Optogenetic activation of γ-aminobutyric acid–mediated (GABAergic) central amygdala (CeA)–basal forebrain (BF) pathway delays the induction and accelerates emergence from isoflurane general anesthesia. (A) Diagrams showing the experimental strategy for optogenetic activation of the GABAergic CeA-BF pathway. AAV2/9-hEF1a-DIO-ChR2-mCherry was injected into the CeA of Vgat-Cre mice, and optical fibers were planted above the BF. (B) Schematic of coronal section illustrating the implantation of optical fibers in the BF after the microinjection of AAV into the CeA. (C) Fluorescence of AAV2/9-hEF1a-DIO-ChR2-mCherry in the BF and traces of fiber implantation. (D) The effect of optostimulating CeA-BF pathway on arousal score of mice under isoflurane anesthesia (n = 8 for mCherry and ChR2 group). (E) The effect of optostimulating CeA-BF pathway on induction time of 1.4% isoflurane (n = 8 for mCherry and ChR2 group). (F) The effect of optostimulating CeA-BF pathway on emergence time after isoflurane anesthesia (n = 8 for mCherry and ChR2 group). (G) Statistical results for the isoflurane concentrations at which mice loss of righting reflex (LORR) occurred with or without blue light stimulation of CeA-BF pathway in ChR2 group (n = 8). (H) Dose–response curve shows the percentages of mice showing LORR when isoflurane concentration was gradually increased in ChR2 group (n = 8). (I) Statistical results for the isoflurane concentrations at which mice recovery of righting reflex (RORR) occurred with or without blue light stimulation of CeA-BF pathway in ChR2 group (n = 8). (J) Dose–response curve shows the percentages of mice showing RORR when isoflurane concentration was gradually decreased in ChR2 group (n = 8). Statistical comparisons were conducted using Wilcoxon rank-sum test (D, G, and I), or two-way repeated-measures ANOVA was used for statistical analysis, followed by Bonferroni post hoc test (E and F).
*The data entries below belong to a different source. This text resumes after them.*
(** C7.  In the loop body [copyToResult] runs exactly when the service is
    synchronous and the status reached before it is good; when it runs, the
    body returns what [copyToResult] makes of the invocation the session
    handed back; when it does not run, the result is left as it was.  For
    an asynchronous service a whole call of [invokeRequest] never runs
    [copyToResult], and hands back the result as the invocation factory
    left it. *)
Theorem processInvocation_copies_iff_synchronous_and_good
    (request : Request) handleStored transactionId invocationIndex it
    (result : Result) (s : SessionFactory) mask transactionId0 :
  let r := processInvocation request handleStored transactionId
             invocationIndex it result s in
  let copies :=
    negb asynchronous
    && isGood (statusBeforeCopy request handleStored transactionId it s) in
  let whole := invokeRequest request mask result transactionId0 s in
  let invocation := stamped handleStored transactionId it.2 in
  let acquired := acquireSession it.1 (sessionSettings invocation) (world s) in
  let session := acquired.1.2 in
  let invoked :=
    invokeService request
      (setSessionInformation (sessionInformation session acquired.2) invocation)
      session acquired.2 in
  List.filter isCopyToResult (events r)
  = (if copies then [EvCopyToResult invocationIndex] else [])
  ∧ (copies = true →
     value r
     = ((copyToResult invoked.1.2 (result_targets result)).1,
        mkResult (copyToResult invoked.1.2 (result_targets result)).2))
  ∧ (copies = false →
     (value r).2 = result
     ∧ (value r).1 = statusBeforeCopy request handleStored transactionId it s)
  ∧ (asynchronous = true →
     List.filter isCopyToResult (events whole) = []
     ∧ (value whole).2
       = (factory_create request
            (resize_targets (length (request_targets request)) result)
            mask).1.2).
Proof.
  intros r copies whole invocation acquired session invoked.
  assert (isGood (acquireSession it.1
                    (sessionSettings (stamped handleStored transactionId it.2))
                    (world s)).1.1 = false → copies = false) as Hfailed.
  { intros Hacquired. subst copies. unfold statusBeforeCopy. cbn zeta.
    rewrite !Hacquired. apply andb_false_r. }
  split; [|split; [|split]].
  - subst r. rewrite processInvocation_run. cbn zeta. fold copies.
    destruct (isGood (acquireSession _ _ _).1.1) eqn:Hacquired; tidy_run.
    + rewrite !List.filter_app.
      by destruct handleStored, (isConnected _ _), copies.
    + rewrite (Hfailed eq_refl), List.filter_app. by destruct handleStored.
  - intros Hyes. subst r. rewrite processInvocation_run. cbn zeta.
    fold copies invocation acquired session invoked. rewrite Hyes.
    destruct (isGood acquired.1.1) eqn:Hacquired;
      [|by rewrite (Hfailed Hacquired) in Hyes].
    destruct (isConnected session acquired.2) eqn:Hconnected; [done|].
    subst copies. unfold statusBeforeCopy in Hyes. cbn zeta in Hyes.
    fold invocation acquired session in Hyes.
    rewrite Hacquired, Hconnected in Hyes. cbn in Hyes.
    by rewrite andb_false_r in Hyes.
  - intros Hno. subst r. rewrite processInvocation_run. cbn zeta.
    fold copies. rewrite Hno.
    destruct (isGood (acquireSession _ _ _).1.1) eqn:Hacquired; tidy_run;
      [done|].
    split; [done|]. unfold statusBeforeCopy. cbn zeta. by rewrite Hacquired.
  - intros Hasync. subst whole. rewrite invokeRequest_run.
    cbn [value final events fst snd]. split.
    + apply filter_none. constructor; [done|]. apply Forall_app. split.
      * eapply Forall_impl; [apply storeRequestHandleIfNeeded_events|].
        by intros [].
      * constructor; [done|]. apply Forall_app. split.
        -- by apply processInvocations_asynchronous_events.
        -- destruct (isNotGood _ && _); by repeat constructor.
    + by apply processInvocations_asynchronous_result.
Qed.

(** C9.  Whenever [invokeRequest] returns, with whatever status, the
    result has as many targets as the request: the resize comes first, and
    neither the invocation factory nor [copyToResult], which write into
    the vector, change its length. *)
Theorem invokeRequest_result_size (request : Request) mask
    (result : Result) transactionId (s : SessionFactory) :
  (∀ (request' : Request) (result' : Result) mask',
     length (result_targets (factory_create request' result' mask').1.2)
     = length (result_targets result')) →
  (∀ invocation targets,
     length (copyToResult invocation targets).2 = length targets) →
  length (result_targets
            (value (invokeRequest request mask result transactionId s)).2)
  = length (request_targets request).
Proof.
  intros Hcreate Hcopy. rewrite invokeRequest_run.
  cbn [value final events fst snd].
  rewrite processInvocations_result_length by done.
  rewrite Hcreate. unfold resize_targets. cbn [result_targets].
  apply length_resize.
Qed.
Data are presented as mean ± SD. *P < 0.05; **P < 0.01; ***P < 0.001.

Fig. 6.

Optogenetic stimulation of γ-aminobutyric acid–mediated (GABAergic) central amygdala (CeA)–basal forebrain (BF) pathway induces cortical activation during isoflurane anesthesia. (A) Representative EEG (electroencephalogram)/EMG (electromyogram) traces (top) and EEG spectrograms power (bottom) before, during, and after optostimulation (30 Hz, 10 ms, 120 s) of CeA-BF pathway in a BF-ChR2 mouse under 0.8% isoflurane anesthesia. (B) Representative EEG/EMG traces (top) and EEG spectrograms power (bottom) before, during, and after optostimulation (30 Hz, 10 ms, 120 s) of CeA-BF pathway in a BF-mCherry mouse under 0.8% isoflurane anesthesia. (C) Relative EEG power of before (gray), during (blue), and after (green) optostimulation (30 Hz, 10 ms, 120 s) period in BF-ChR2 mice under 0.8% isoflurane anesthesia (n = 8). (D) Relative EEG power of before (gray), during (blue), and after (green) optostimulation (30 Hz, 10 ms, 120 s) period in BF-mCherry mice under 0.8% isoflurane anesthesia (n = 8). (E) Representative EEG/EMG traces (top) and EEG spectrograms power (bottom) before, during, and after optostimulation (30 Hz, 10 ms, 120 s) of CeA-BF pathway in a BF-ChR2 mouse under 1.4% isoflurane anesthesia. (F) Representative EEG/EMG traces (top) and EEG spectrograms power (bottom) before, during, and after optostimulation (30 Hz, 10 ms, 120 s) of CeA-BF pathway in a BF-mCherry mouse under 1.4% isoflurane anesthesia. (G) Statistical results showing burst–suppression ratio of before (gray), during (blue), and after (green) optostimulation period in basal forebrain–ChR2 mice under 1.4% isoflurane anesthesia (n = 8). (H) Statistical results showing burst–suppression ratio of before (gray), during (blue), and after (green) optostimulation period in basal forebrain–mCherry mice under 1.4% isoflurane anesthesia (n = 8). Data are presented as mean ± SD. Asterisks in C, D, G, and H indicate significant differences (*P < 0.05; **P < 0.01; ***P < 0.001). Two-way repeated-measures ANOVA (C and D) was used for statistical analysis, or one-way repeated-measures ANOVA (G and H) followed by the Bonferroni post hoc test.